Shelter represents Ric Roman Waugh’s attempt at the trope, pairing Jason Statham (no one does "taciturn" better) and 14-year-old Irish actress Bodhi Rae Breathnach. It is a generic spy thriller that works as well as it does because of the stakes created by that central relationship, even if it results in the pair paraphrasing a key exchange from Return of the Jedi.

Michael Mason (Statham), a former elite government assassin, lives a lonely life in an abandoned lighthouse off the coast of Scotland. He has limited contact with the outside world; only a former associate and his young niece, Jessie (Breathnach), visit periodically for no-contact supply deliveries. Jessie is curious about Michael, often including a small gift with each drop-off. On one such supply run, the boat is caught in a storm. Michael manages to save Jessie, but not her uncle.

As Michael nurses her back to health, the two form a gradual bond: orphaned child and disconnected loner. When Jessie’s wounded ankle develops an infection, Michael is forced to the mainland for antibiotics. While there, his image is captured on camera, alerting spymaster Manafort (Bill Nighy), who has his own reasons for wanting his former subordinate dead. Enter strike teams and black ops killers, who flush the duo out of hiding and put them on the run.

It’s probably no exaggeration to say that Jason Statham could do this kind of role in his sleep, though the emotional heavy lifting is a relatively new look for him. While Statham is reliable and handles the action adroitly, his younger co-star, Bodhi Rae Breathnach, steals scenes with impressive regularity. She carries herself as Statham’s equal in terms of screen presence rather than just a child actor along for the ride. Bill Nighy and Naomi Ackie round out the cast, though they are largely collecting paychecks for generic roles (the "former head of MI6 turned covert ops leader" and the "new head of MI6," respectively).

With the release of Shelter, Waugh achieves a distinction that puts him in a dubious class: the director of two January releases in the same year. Waugh, who is frequently paired with Gerard Butler (as is the case with his other January 2026 title, Greenland 2), proves to be a decent fit for Statham. The screenplay could have been written for just about any action star, but Waugh understands how action mechanics work and handles the dramatic material well enough for the film to succeed, even if it doesn't necessarily excel.

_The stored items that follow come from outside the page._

(** * Gift auctions: a shallow embedding of the auction service

    The development follows the TypeScript sources:
    - [src/domain/ranking.ts]           -> Module [Ranking]
    - [src/errors.ts]                   -> Module [Errors]
    - [src/db/collections.ts]           -> Modules [User], [Auction], [Bid],
                                           [Round], [Ledger], [EngineLock]
    - [src/db/mongo.ts], [src/db/transactions.ts]
                                        -> Module [Store]
    - [src/services/users.ts]           -> Module [Users]
    - [src/services/auctions.ts]        -> Module [Auctions]
    - [src/services/auctionEngine.ts]   -> Module [Engine]

    Conventions of the embedding.
    - A JavaScript [number] holding an integer is a [Z]; the arithmetic is
      exact (the services only accept safe integers, and the model does
      not follow IEEE rounding past 2^53).
    - A [Date] is its [getTime()] value, a [Z] of milliseconds.
    - An [ObjectId] is the 96-bit number its twelve bytes spell; the byte
      order MongoDB sorts by is the order of [N].  [new ObjectId()] draws
      from a generator that is part of the world, [new Date()] reads the
      world's clock.
    - A collection is a [gmap] from [_id] to document, so the primary key
      is unique by construction; the secondary unique indexes declared by
      [ensureIndexes] are checked on every write that touches them.
    - A transaction body is a state-and-exception computation over the
      world; [withTxn] commits the body's writes when it returns and
      discards them when it throws. *)

From Stdlib Require Import ZArith Lia Sorted Permutation.
From Stdlib Require Import OrdersEx.
From stdpp Require Import gmap strings list fin_maps.

Open Scope Z_scope.

(** ** JavaScript array helpers *)

Section ArrayHelpers.
Context {A : Type}.

(** [Array.prototype.sort(cmp)]: the language requires a stable sort
    that looks at the sign of [cmp] only.  Insertion from the right is
    such a sort. *)
Fixpoint insertBy (cmp : A -> A -> Z) (x : A) (l : list A) : list A :=
  match l with
  | [] => [x]
  | y :: r => if cmp x y <=? 0 then x :: y :: r else y :: insertBy cmp x r
  end.

Fixpoint sortBy (cmp : A -> A -> Z) (l : list A) : list A :=
  match l with
  | [] => []
  | x :: r => insertBy cmp x (sortBy cmp r)
  end.

(** Relative index resolution of [Array.prototype.slice]. *)
Definition relIndex (len i : Z) : Z :=
  if i <? 0 then Z.max (len + i) 0 else Z.min i len.

Definition slice (s e : Z) (l : list A) : list A :=
  let len := Z.of_nat (length l) in
  let k := relIndex len s in
  let f := relIndex len e in
  take (Z.to_nat (f - k)) (drop (Z.to_nat k) l).

(** [arr[i]], [undefined] out of range. *)
Definition at_index (l : list A) (i : Z) : option A :=
  if i <? 0 then None else l !! Z.to_nat i.

Definition jsLength (l : list A) : Z := Z.of_nat (length l).

(** The order a comparator stands for: [x] does not come after [y]. *)
Definition cmpLe (cmp : A -> A -> Z) (x y : A) : Prop := cmp x y <= 0.
End ArrayHelpers.

(** [Number.isSafeInteger] on an integer. *)
Definition isSafeInteger (n : Z) : bool := Z.abs n <=? 9007199254740991.

(** [s.includes(sub)]. *)
Definition includes (s sub : string) : bool :=
  match String.index 0 sub s with
  | Some _ => true
  | None => false
  end.

(** ** src/domain/ranking.ts *)

Module Ranking.

(** [type RankableBid = { userId: string; amount: number; lastBidAt: Date }];
    [T extends RankableBid] is a type with these three projections. *)
Class RankableBid (T : Type) := {
  userId : T -> string;
  amount : T -> Z;
  lastBidAt : T -> Z
}.

Section Generic.
Context {T : Type} `{RankableBid T}.

Definition compareRankableBids (a b : T) : Z :=
  if negb (amount a =? amount b) then amount b - amount a
  else
    let at_ := lastBidAt a in
    let bt := lastBidAt b in
    if negb (at_ =? bt) then at_ - bt
    else if String.ltb (userId a) (userId b) then -1
    else if String.ltb (userId b) (userId a) then 1
    else 0.

Definition selectWinners (bids : list T) (winnersCount : Z) : list T * Z :=
  if winnersCount <=? 0 then ([], 0)
  else
    let sorted := sortBy compareRankableBids bids in
    let winners := slice 0 winnersCount sorted in
    let clearingPrice :=
      if jsLength winners =? 0 then 0
      else match at_index winners (jsLength winners - 1) with
           | Some w => amount w
           | None => 0
           end in
    (winners, clearingPrice).

(** The order as the specification words it: higher [amount] first, then
    earlier [lastBidAt], then lower [userId]. *)
Definition ranksNoLater (a b : T) : Prop :=
  amount b < amount a \/
  (amount a = amount b /\
   (lastBidAt a < lastBidAt b \/
    (lastBidAt a = lastBidAt b /\ String.leb (userId a) (userId b) = true))).
End Generic.

(** The plain record, for concrete inputs. *)
Record Bid := mkBid { bid_userId : string; bid_amount : Z; bid_lastBidAt : Z }.

#[global] Instance Bid_rankable : RankableBid Bid :=
  {| userId := bid_userId; amount := bid_amount; lastBidAt := bid_lastBidAt |}.

End Ranking.

(** ** src/errors.ts and the values a [catch] can receive *)

Module Errors.

Inductive AppErrorCode :=
| INVALID_ID | INVALID_INPUT | NOT_FOUND | NOT_STARTABLE | NOT_CANCELLABLE
| NOT_OPEN | ROUND_ENDED | BID_NOT_ACTIVE | INSUFFICIENT_FUNDS
| INVARIANT_VIOLATION.

(** A thrown value is an [AppError] (code, message, status), a plain
    [new Error(message)], an error of the MongoDB driver with its
    numeric [code], optional [keyPattern] (the field names of the index
    that rejected the write), [message] and error labels, or [undefined]
    (what [throw lastErr] throws when no attempt ran). *)
Inductive Thrown :=
| AppError (code : AppErrorCode) (message : string) (status : Z)
| PlainError (message : string)
| MongoServerError (code : Z) (keyPattern : option (list string))
                   (message : string) (errorLabels : list string)
| ThrownUndefined.

Definition appError (code : AppErrorCode) (message : string) (status : Z) : Thrown :=
  AppError code message status.

Definition isAppError (err : Thrown) : bool :=
  match err with AppError _ _ _ => true | _ => false end.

My sense is that Shelter was designed with a home video or streaming release in mind; the general lack of publicity suggests as much. Even considering the incorporation of many action tropes, it works fine on a smaller screen, focusing as much on small pleasures as blockbuster spectacle. I found myself greatly enjoying the first third, which delineates Michael’s lighthouse lifestyle, making the movie more engaging before the shooting starts. Perhaps it's the art-house lover in me, but I wouldn’t have minded if those sequences had been stretched out longer. The "low-stakes" approach is also welcome—this is a movie about the lives of a few people rather than earthshaking international consequences. For action fans, Shelter scratches an itch, even if it’s destined to be little more than a passing distraction.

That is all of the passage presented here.